Functions of the Circulatory System
Animal evolution has resulted in an increasing degree of specialization within tissues and organs. For instance, simple multicellular organisms like sponges have structures where every cell interacts directly with the environment. Each cell exchanges materials, obtains nutrients and expels its waste into the extracellular region. In larger, more complex animals, however, this is difficult since there are many cells present deep inside the organism that interact minimally with the external environment. Therefore, each of the basic functions of an organism has to be accomplished by a specialized set of organs. For example, the digestive system is specialized for efficiently extracting useful nutrients from food. Similarly, the respiratory system deals with the exchange of gases, while the nervous and endocrine systems are involved in coordination and homeostasis. However, in order to sustain each of these organ systems, the body needs a circulatory system that allows every cell, whether present on the surface of the organism or embedded deep within, to derive sustenance, be protected from pathogens, to communicate with other cells and to exist in a relatively constant microenvironment.

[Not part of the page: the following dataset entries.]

(** * SpecMaker: the rule-based extraction pipeline of [app.py]

    A shallow embedding of the rule-based (non-GPT) part of [src/app.py]:
    [_truncate], [_normalize_korean_bullets], [guess_title_from_pdf],
    [extract_kv_candidates], [extract_bullets], [_matches_key] and
    [rules_build_fields], followed by the properties of the
    specification that concern them.

    Python's [str] is a sequence of Unicode code points; it is modelled
    as [list N].  Python's [int] is modelled as [Z]. *)

From Stdlib Require Import QArith.
From Stdlib Require Import Ascii String NArith ZArith Lia.
From stdpp Require Import base list gmap sets strings.

Local Open Scope N_scope.

(** ** Text *)

Abbreviation pstr := (list N).

(** The source file is UTF-8 encoded; [u8] decodes a literal of the source
    into its code points, so that literals can be written as they are in
    [app.py]. *)
Fixpoint utf8_go (s : string) (pending : nat) (acc : N) : list N :=
  match s with
  | EmptyString => []
  | String a s' =>
      let b := N_of_ascii a in
      match pending with
      | O => if b <? 128 then b :: utf8_go s' 0%nat 0
             else if b <? 224 then utf8_go s' 1%nat (b - 192)
             else if b <? 240 then utf8_go s' 2%nat (b - 224)
             else utf8_go s' 3%nat (b - 240)
      | S O => (acc * 64 + (b - 128)) :: utf8_go s' 0%nat 0
      | S p => utf8_go s' p (acc * 64 + (b - 128))
      end
  end.

Definition u8 (s : string) : list N := utf8_go s 0%nat 0.

Definition c_lf : N := 10.
Definition c_space : N := 32.
Definition c_dquote : N := 34.
Definition c_squote : N := 39.
Definition c_star : N := 42.
Definition c_comma : N := 44.
Definition c_hyphen : N := 45.
Definition c_colon : N := 58.
Definition c_middot : N := 183.      (* U+00B7 *)
Definition c_endash : N := 8211.     (* U+2013 *)
Definition c_emdash : N := 8212.     (* U+2014 *)
Definition c_bullet : N := 8226.     (* U+2022 *)
Definition c_ellipsis : N := 8230.   (* U+2026 *)
Definition c_idcomma : N := 12289.   (* U+3001 *)

(** ** The parts of Python's [str] that the pipeline uses *)

Definition inb (c : N) (cs : list N) : bool := existsb (N.eqb c) cs.

Definition in_range (lo hi c : N) : bool := (lo <=? c) && (c <=? hi).

(** [str.isspace()] on one character, which is also what [str.strip()]
    removes and what [\s] matches in a [str] pattern. *)
Definition is_space (c : N) : bool :=
  in_range 9 13 c || in_range 28 32 c || (c =? 133) || (c =? 160)
  || (c =? 5760) || in_range 8192 8202 c || in_range 8232 8233 c
  || (c =? 8239) || (c =? 8287) || (c =? 12288).

(** The line boundaries of [str.splitlines()]. *)
Definition is_linebreak (c : N) : bool :=
  in_range 10 13 c || in_range 28 30 c || (c =? 133) || in_range 8232 8233 c.

Fixpoint lstrip_with (p : N -> bool) (s : list N) : list N :=
  match s with
  | [] => []
  | c :: s' => if p c then lstrip_with p s' else s
  end.

Definition rstrip_with (p : N -> bool) (s : list N) : list N :=
  rev (lstrip_with p (rev s)).

Definition strip_with (p : N -> bool) (s : list N) : list N :=
  rstrip_with p (lstrip_with p s).

(** [s.strip()], [s.rstrip()] *)
Definition strip (s : list N) : list N := strip_with is_space s.
Definition rstrip (s : list N) : list N := rstrip_with is_space s.

(** [s.lstrip(chars)], [s.strip(chars)] *)
Definition lstrip_chars (chars s : list N) : list N :=
  lstrip_with (fun c => inb c chars) s.
Definition strip_chars (chars s : list N) : list N :=
  strip_with (fun c => inb c chars) s.

(** [s.startswith(pre)] *)
Fixpoint startswith (pre s : list N) : bool :=
  match pre, s with
  | [], _ => true
  | p :: pre', c :: s' => (p =? c) && startswith pre' s'
  | _ :: _, [] => false
  end.

(** [sub in s] *)
Fixpoint contains (sub s : list N) : bool :=
  startswith sub s ||
  match s with
  | [] => false
  | _ :: s' => contains sub s'
  end.

(** [s.replace(old, new)] for a one-character [old] *)
Definition replace1 (old : N) (new : list N) (s : list N) : list N :=
  flat_map (fun c => if c =? old then new else [c]) s.

(** [s.split(sep, 1)] for a non-empty [sep] that occurs in [s]: the text
    before and after the first occurrence; [None] when [sep] is absent. *)
Fixpoint split_once (sep s : list N) : option (list N * list N) :=
  if startswith sep s then Some ([], skipn (length sep) s)
  else match s with
       | [] => None
       | c :: s' =>
           match split_once sep s' with
           | Some (a, b) => Some (c :: a, b)
           | None => None
           end
       end.

(** [s[:n]] for a Python [int] [n]: a negative [n] counts from the end. *)
Definition slice_to {A} (n : Z) (s : list A) : list A :=
  if (0 <=? n)%Z then firstn (Z.to_nat n) s
  else firstn (length s - Z.to_nat (- n))%nat s.

Definition len {A} (s : list A) : Z := Z.of_nat (length s).

(** [s.splitlines()]: [cur] is the current line, reversed. *)
Fixpoint splitlines_go (cur s : list N) : list (list N) :=
  match s with
  | [] => match cur with [] => [] | _ => [rev cur] end
  | c :: s' =>
      if is_linebreak c then
        rev cur ::
        match s' with
        | d :: s'' => if (c =? 13) && (d =? 10) then splitlines_go [] s''
                      else splitlines_go [] s'
        | [] => []
        end
      else splitlines_go (c :: cur) s'
  end.
(* ===== verification/Link.v ===== *)
(** * The MAVLink link

    The interface the code has to pymavlink: [conn.recv_match], the
    [conn.mav.*_send] calls, and the clock and [sleep] of the loops that wait
    for answers.  pymavlink and the vehicle are outside the repository; their
    behaviour is whatever instance of [Link] a theorem quantifies over.

    Clock readings and durations are integers, in nanoseconds ([sec],
    [ms]).  Every send of
    the code addresses [conn.target_system], [conn.target_component]; the pair
    is left out of [Send]. *)

From stdpp Require Import base sets list strings option.
From Stdlib Require Import ZArith Lia.
From S2P Require Import Prelude Float64 PyVal.
Local Open Scope Z_scope.

(** MAVLink MISSION_ITEM_INT representation (mavlink/mission.py). *)
Module MI.
Record MissionItem : Type := {
  seq : Z; frame : Z; command : Z;
  param1 : float; param2 : float; param3 : float; param4 : float;
  x : Z; y : Z; z : float;
  mission_type : Z; autocontinue : Z; current : Z
}.
End MI.
Abbreviation MissionItem := MI.MissionItem.

(** A received message.  The mission and parameter protocols have their fields
    typed; any other message carries its fields by name. *)
Inductive Msg : Type :=
| MISSION_REQUEST_INT (rseq : Z)
| MISSION_REQUEST (rseq : Z)
| MISSION_ACK (type mtype : Z)
| MISSION_COUNT (count mtype : Z)
| MISSION_ITEM_INT (item : MissionItem)
| PARAM_VALUE (param_id : string) (param_value : float) (param_count : Z)
| MESSAGE (type : string) (fields : list (string * PyVal)).

Definition get_type (m : Msg) : string :=
  match m with
  | MISSION_REQUEST_INT _ => "MISSION_REQUEST_INT"
  | MISSION_REQUEST _ => "MISSION_REQUEST"
  | MISSION_ACK _ _ => "MISSION_ACK"
  | MISSION_COUNT _ _ => "MISSION_COUNT"
  | MISSION_ITEM_INT _ => "MISSION_ITEM_INT"
  | PARAM_VALUE _ _ _ => "PARAM_VALUE"
  | MESSAGE ty _ => ty
  end.

Definition no_attr {A} (m : Msg) (a : string) : res exn A :=
  raise_ AttributeError [L "'"; L (get_type m); L "' object has no attribute '"; L a; L "'"].

(** [msg.a] and [getattr(msg, a, default)] of a message with named fields. *)
Definition attr (m : Msg) (a : string) : res exn PyVal :=
  match m with
  | MESSAGE _ fs => match od_get fs a with Some v => Ok v | None => no_attr m a end
  | _ => no_attr m a
  end.

Definition getattr (m : Msg) (a : string) (dflt : PyVal) : PyVal :=
  match m with
  | MESSAGE _ fs => default dflt (od_get fs a)
  | _ => dflt
  end.

(** What the code sends. *)
Inductive Send : Type :=
| mission_count_send (count mtype : Z)
| mission_item_int_send (item : MissionItem)
| mission_request_list_send (mtype : Z)
| mission_request_int_send (rseq mtype : Z)
| mission_ack_send (type mtype : Z)
| mission_clear_all_send (mtype : Z)
| mission_set_current_send (rseq : Z)
| param_request_list_send
| param_set_send (name : string) (value : float) (ptype : Z)
| command_long_send (cmd confirmation : Z) (params : list float)
| heartbeat_send (args : list Z)
| named_value_float_send (time_boot_ms : Z) (name : string) (value : float)
| statustext_send (severity : Z) (text : string)
| vision_send (kind : string) (kwargs : list (string * PyVal)).

Definition ms (n : Z) : Z := n * 1000000.
Definition sec (n : Z) : Z := n * 1000000000.

Class Link (W : Type) := {
  l_time : prog exn W Z;
  l_sleep : Z -> prog exn W unit;
  (** the types asked for ([[]] is any), and the timeout of a blocking call *)
  l_recv : list string -> option Z -> prog exn W (option Msg);
  l_send : Send -> prog exn W unit
}.

(** ** Tracing a link

    The same link with a log of what went over it, in order. *)
Inductive Event : Type :=
| Sent (s : Send)
| Got (m : Msg).

Section traced.
Context {W : Type} `{!Link W}.

Definition on_world {A} (m : prog exn W A) : prog exn (W * list Event) A :=
  fun wt => match m wt.1 with
            | Some (r, w') => Some (r, (w', wt.2))
            | None => None
            end.

Definition log (e : Event) : prog exn (W * list Event) unit :=
  fun wt => Some (Ok tt, (wt.1, wt.2 ++ [e])).

#[export] Instance traced : Link (W * list Event) := {
  l_time := on_world l_time;
  l_sleep d := on_world (l_sleep d);
  l_recv ts t :=
    r ← on_world (l_recv ts t);
    match r with
    | Some m => _ ← log (Got m); mret (Some m)
    | None => mret None
    end;
  l_send s := _ ← on_world (l_send s); log (Sent s)
}.
End traced.

(** ** What each operation does to the trace *)
Section rules.
Context {W : Type} `{!Link W}.
Implicit Types t : list Event.

Lemma on_world_trace {A} (m : prog exn W A) w t r w' t' :
  on_world m (w, t) = Some (r, (w', t')) -> t' = t /\ m w = Some (r, w').
Proof.
  unfold on_world; cbn [fst snd]. destruct (m w) as [[r1 w1]|]; [|done]. by intros [= <- <- <-].
Qed.

Lemma traced_time w t r w' t' : l_time (w, t) = Some (r, (w', t')) -> t' = t.
Proof. by intros [? _]%on_world_trace. Qed.

Lemma traced_sleep n w t r w' t' : l_sleep n (w, t) = Some (r, (w', t')) -> t' = t.
Proof. by intros [? _]%on_world_trace. Qed.

Lemma traced_recv ts tm w t o w' t' :
  l_recv ts tm (w, t) = Some (Ok o, (w', t')) ->
  t' = t ++ match o with Some m => [Got m] | None => [] end.
Proof.
  cbn [l_recv traced]. intros H. apply pbind_ok_inv in H as (o1 & [w1 t1] & H1 & H).
  apply on_world_trace in H1 as [-> _]. destruct o1 as [m|].
  - cbv [log mbind prog_bind mret prog_ret fst snd] in H. by simplify_eq.
  - cbv [mret prog_ret] in H. simplify_eq. by rewrite app_nil_r.
Qed.

Lemma traced_send s w t u w' t' :
  l_send s (w, t) = Some (Ok u, (w', t')) -> t' = t ++ [Sent s].
Proof.
  cbn [l_send traced]. intros H. apply pbind_ok_inv in H as (u1 & [w1 t1] & H1 & H).
  apply on_world_trace in H1 as [-> _]. cbv [log fst snd] in H. by simplify_eq.
Qed.
End rules.

(** ** What a program may put on the trace

    [grows P m]: however [m] ends, by a value or by an exception, the trace it
    leaves is the trace it found with events in [P] added. *)
Definition grows {W A} (P : Event -> Prop) (m : prog exn (W * list Event) A) : Prop :=
  forall wt r wt', m wt = Some (r, wt') -> exists d, wt'.2 = wt.2 ++ d /\ Forall P d.

Section grows.
Context {W : Type} `{!Link W}.
Implicit Types P : Event -> Prop.

Lemma grows_silent {A} P (m : prog exn (W * list Event) A) :
  (forall wt r wt', m wt = Some (r, wt') -> wt'.2 = wt.2) -> grows P m.
Proof. intros H wt r wt' Hm. exists []. rewrite app_nil_r. split; [by eapply H|constructor]. Qed.

Lemma grows_ret {A} P (a : A) : grows P (mret a : prog exn (W * list Event) A).
Proof. apply grows_silent. by intros wt r wt' [= _ <-]. Qed.

Lemma grows_lift {A} P (m : res exn A) : grows P (plift m : prog exn (W * list Event) A).
Proof. apply grows_silent. by intros wt r wt' [= _ <-]. Qed.

Lemma grows_on_world {A} P (m : prog exn W A) : grows P (on_world m).
Proof.
  apply grows_silent. intros [w t] r [w' t'] H. by apply on_world_trace in H as [-> _].
Qed.

Lemma grows_bind {A B} P (m : prog exn (W * list Event) A) (f : A -> prog exn (W * list Event) B) :
  grows P m -> (forall a, grows P (f a)) -> grows P (m ≫= f).
Proof.
  intros Hm Hf wt r wt' H. apply pbind_inv in H as [(e & -> & H)|(a & w1 & H1 & H2)].
  - by eapply Hm.
  - destruct (Hm _ _ _ H1) as (d1 & Ht1 & Hd1). destruct (Hf _ _ _ _ H2) as (d2 & Ht2 & Hd2).
    exists (d1 ++ d2). rewrite Ht2, Ht1, app_assoc. split; [done|by apply list.Forall_app].
Qed.

(** A pure step passes on that it returned its value. *)
Lemma grows_bind_lift {A B} P (m : res exn A) (f : A -> prog exn (W * list Event) B) :
  (forall a, m = Ok a -> grows P (f a)) -> grows P (plift m ≫= f).
Proof.
  intros Hf. destruct m as [a|e].
  - intros wt r wt' H. rewrite (pbind_step _ _ _ _ _ eq_refl) in H. by eapply (Hf a).
  - intros wt r wt' H. rewrite (pbind_err _ _ _ _ _ eq_refl) in H. by eapply (grows_lift P (Err e)).
Qed.

Lemma grows_time P : grows P (l_time (W := W * list Event)).
Proof. apply grows_on_world. Qed.

Lemma grows_sleep P d : grows P (l_sleep (W := W * list Event) d).
Proof. apply grows_on_world. Qed.

Lemma grows_log P e : P e -> grows P (@log W e).
Proof. intros He wt r wt' [= _ <-]. exists [e]. by repeat constructor. Qed.

Lemma grows_recv P ts tm : (forall m, P (Got m)) -> grows P (l_recv (W := W * list Event) ts tm).
Proof.
  intros HP. apply grows_bind; [apply grows_on_world|]. intros [m|]; [|apply grows_ret].
  apply grows_bind; [by apply grows_log|]. intros _. apply grows_ret.
Qed.

Lemma grows_send P s : P (Sent s) -> grows P (l_send (W := W * list Event) s).
Proof. intros HP. apply grows_bind; [apply grows_on_world|]. intros _. by apply grows_log. Qed.

Lemma grows_except {A} P cs (m : prog exn (W * list Event) A) h :
  grows P m -> (forall e, grows P (h e)) -> grows P (pexcept cs m h).
Proof.
  intros Hm Hh wt r wt' H. unfold pexcept, pcatch in H.
  destruct (m wt) as [[[a|e] w1]|] eqn:E; [|..]; [| |done].
  - injection H as <- <-. by eapply Hm.
  - destruct (Hm _ _ _ E) as (d1 & Ht1 & Hd1). destruct (caught_by cs e).
    + destruct (Hh _ _ _ _ H) as (d2 & Ht2 & Hd2). exists (d1 ++ d2).
      rewrite Ht2, Ht1, app_assoc. split; [done|by apply list.Forall_app].
    + injection H as <- <-. by exists d1.
Qed.

Lemma grows_loop {S A} P fuel (body : S -> prog exn (W * list Event) (S + A)) s :
  (forall s, grows P (body s)) -> grows P (ploop fuel body s).
Proof.
  intros Hb. revert s. induction fuel as [|n IH]; intros s; [by intros wt r wt' H|].
  cbn [ploop]. apply grows_bind; [apply Hb|]. intros [s'|a]; [apply IH|apply grows_ret].
Qed.

Lemma grows_fold {S A} P (f : S -> A -> prog exn (W * list Event) S) s l :
  (forall s a, a ∈ l -> grows P (f s a)) -> grows P (pfold f s l).
Proof.
  revert s. induction l as [|a l IH]; intros s Hf; cbn [pfold]; [apply grows_ret|].
  apply grows_bind; [apply Hf; set_solver|]. intros s'. apply IH. intros. apply Hf. set_solver.
Qed.

Lemma grows_weaken {A} P Q (m : prog exn (W * list Event) A) :
  grows P m -> (forall e, P e -> Q e) -> grows Q m.
Proof.
  intros Hm HPQ wt r wt' H. destruct (Hm _ _ _ H) as (d & Ht & Hd). exists d.
  split; [done|]. by eapply Forall_impl.
Qed.
End grows.

(** ** Time passes

    What the termination theorems rely on: link calls return, the clock never
    goes back, a sleep lasts at least as long as asked and a receive takes at
    least one tick. *)
Class Ticking (W : Type) `{!Link W} (clk : W -> Z) : Prop := {
  tick_time w : exists w', l_time w = Some (Ok (clk w), w') /\ clk w <= clk w';
  tick_sleep d w : exists r w', l_sleep d w = Some (r, w') /\ clk w + d <= clk w';
  tick_recv ts tm w : exists r w', l_recv ts tm w = Some (r, w') /\ clk w < clk w';
  tick_send s w : exists r w', l_send s w = Some (r, w') /\ clk w <= clk w'
}.

Create HintDb grows.
#[export] Hint Resolve @grows_ret @grows_lift @grows_on_world @grows_time @grows_sleep @grows_recv
  @grows_send : grows.

(** Follow the sequencing of a program to its operations. *)
Ltac grow :=
  repeat first
    [ solve [eauto with grows]
    | apply grows_bind_lift; intros ? ?
    | apply grows_bind; [|intros ?]
    | apply grows_except; [|intros ?]
    | apply grows_loop; intros ?
    | match goal with |- grows _ (match ?x with _ => _ end) => destruct x eqn:? end ].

For instance, the intricate network of blood vessels that surrounds the small intestine absorbs the end products of digestion. The pituitary gland situated deep within the brain releases hormones that influence the musculoskeletal, integumentary, and reproductive systems. These hormones are carried to their target organs and cells through the circulatory system. At alveoli, oxygen from air diffuses into capillaries where it binds to hemoglobin in red blood cells. Through this carrier protein, blood delivers oxygen to every cell within the body. Blood also plays an important role in maintaining the pH of the body. This is particularly important as pH influences the efficiency and effectiveness of every biomolecule. Temperature regulation is also carried out by the circulatory system. When the body temperature rises, there is vasodilation in the skin, leading to heat loss. In cold temperatures, blood vessels supplying blood to the extremities constrict, preserving body heat for critical internal organs. Finally, the blood and lymph contain antibodies and immune cells – important mediators of protection from infection. This includes the cells of innate immunity present from birth as well as the adaptive immunity acquired through exposure to pathogens.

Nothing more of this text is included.